[Data extracted from a collection]
----

(** * Al-Ghazaly Auto Parts storefront: admin screens, cart view, query
      windows and local models

    A shallow embedding of the TypeScript sources:
    - the categories and car-brands admin screens (TanStack Query mutations
      with an optimistic delete),
    - the cart tab of the shopping hub,
    - the home-screen query hook,
    - the WatermelonDB model declarations and their parsing getters.

    State is threaded explicitly.  The remote API is an oracle: the way a
    remote call settles is an input of the mutation driver. *)

From Stdlib Require Import ZArith NArith List Ascii String Bool Lia DecimalN.
From stdpp Require Import gmap strings list fin_maps pretty.

Local Open Scope Z_scope.

(** ** JavaScript strings *)

(** A JavaScript string is a sequence of UTF-16 code units. *)
Module Js.

Abbreviation jsstring := (list N).

(** ECMAScript WhiteSpace and LineTerminator code points, the set that
    [String.prototype.trim] strips.  All of them lie in the BMP, so the
    test is per code unit. *)
Definition isWhiteSpace (c : N) : bool :=
  (  (c =? 0x0009) || (c =? 0x000A) || (c =? 0x000B) || (c =? 0x000C)
  || (c =? 0x000D) || (c =? 0x0020) || (c =? 0x00A0) || (c =? 0x1680)
  || ((0x2000 <=? c) && (c <=? 0x200A))
  || (c =? 0x2028) || (c =? 0x2029) || (c =? 0x202F) || (c =? 0x205F)
  || (c =? 0x3000) || (c =? 0xFEFF))%N.

Fixpoint trimStart (s : jsstring) : jsstring :=
  match s with
  | c :: s' => if isWhiteSpace c then trimStart s' else s
  | [] => []
  end.

Definition trimEnd (s : jsstring) : jsstring :=
  rev (trimStart (rev s)).

(** [s.trim()] *)
Definition trim (s : jsstring) : jsstring := trimEnd (trimStart s).

(** Truthiness of a string value: only the empty string is falsy. *)
Definition truthy (s : jsstring) : bool :=
  match s with [] => false | _ :: _ => true end.

(** [s || null]: [None] is [null]. *)
Definition orNull (s : jsstring) : option jsstring :=
  if truthy s then Some s else None.

(** A property of an object literal that may be [undefined], in which case
    it is left out of the request body. *)
Inductive Optional : Type :=
| undefined
| defined (s : jsstring).

(** [s || undefined] *)
Definition orUndefined (s : jsstring) : Optional :=
  if truthy s then defined s else undefined.

(** [o || ''] for an optional string *)
Definition orEmpty (o : option jsstring) : jsstring :=
  match o with Some s => s | None => [] end.

(** A string literal of the source whose characters are all ASCII. *)
Definition lit (s : string) : jsstring :=
  map (fun a => N_of_ascii a) (list_ascii_of_string s).

End Js.

Import Js.

(** Text shown to the user (toast messages, server error messages).  Only
    its emptiness is ever inspected. *)
Definition Text : Type := string.

(** [e || fallback] for an optional text *)
Definition textOr (e : option Text) (fallback : Text) : Text :=
  match e with
  | Some EmptyString | None => fallback
  | Some m => m
  end.

(** [language === 'ar' ? ar : en] *)
Definition localized (language : string) (ar en : Text) : Text :=
  if String.eqb language "ar" then ar else en.

(** ** The query client

    The screens use the query client of @tanstack/react-query through four
    calls: [getQueryData], [setQueryData], [cancelQueries] and
    [invalidateQueries].  The client is a map from query keys to settled
    query states. *)
Module QueryClient.

Abbreviation QueryKey := (list string).

Record QueryState (D : Type) : Type := mkQuery {
  data : option D;          (* undefined until the first result *)
  dataUpdatedAt : Z;        (* Date.now() of the last write, in ms *)
  isInvalidated : bool;
}.
Arguments mkQuery {D} _ _ _.
Arguments data {D} _.
Arguments dataUpdatedAt {D} _.
Arguments isInvalidated {D} _.

Section Client.
Context {D : Type}.

Abbreviation Cache := (gmap QueryKey (QueryState D)).

(** [queryClient.getQueryData(key)]: exact key match. *)
Definition getQueryData (key : QueryKey) (qc : Cache) : option D :=
  match qc !! key with
  | Some q => data q
  | None => None
  end.

(** [queryClient.setQueryData(key, updater)]: the updater sees the current
    data; an [undefined] result leaves the cache alone, anything else is
    written as a fresh, valid result (the query is built if it is not
    there). *)
Definition setQueryData (now : Z) (key : QueryKey)
    (updater : option D -> option D) (qc : Cache) : Cache :=
  match updater (getQueryData key qc) with
  | None => qc
  | Some d => <[key := mkQuery (Some d) now false]> qc
  end.

(** [queryClient.cancelQueries({ queryKey })]: aborts fetches in flight.
    The cache holds settled states only, which a cancel leaves as they
    are. *)
Definition cancelQueries (key : QueryKey) (qc : Cache) : Cache := qc.

Definition invalidate (q : QueryState D) : QueryState D :=
  mkQuery (data q) (dataUpdatedAt q) true.

(** [queryClient.invalidateQueries({ queryKey })]: marks every query of the
    cache whose key starts with [key]. *)
Definition invalidateQueries (key : QueryKey) (qc : Cache) : Cache :=
  map_imap (fun k q =>
    Some (if bool_decide (key `prefix_of` k) then invalidate q else q)) qc.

----

WHAT YOU SHOULD DO:
Please copy, exactly and with nothing else, the lines above beginning at the line that has "Definition lit (s" and ending with the line that has "Definition Text : Type := string.".

WORKED SOLUTION:
Definition lit (s : string) : jsstring :=
  map (fun a => N_of_ascii a) (list_ascii_of_string s).

End Js.

Import Js.

(** Text shown to the user (toast messages, server error messages).  Only
    its emptiness is ever inspected. *)
Definition Text : Type := string.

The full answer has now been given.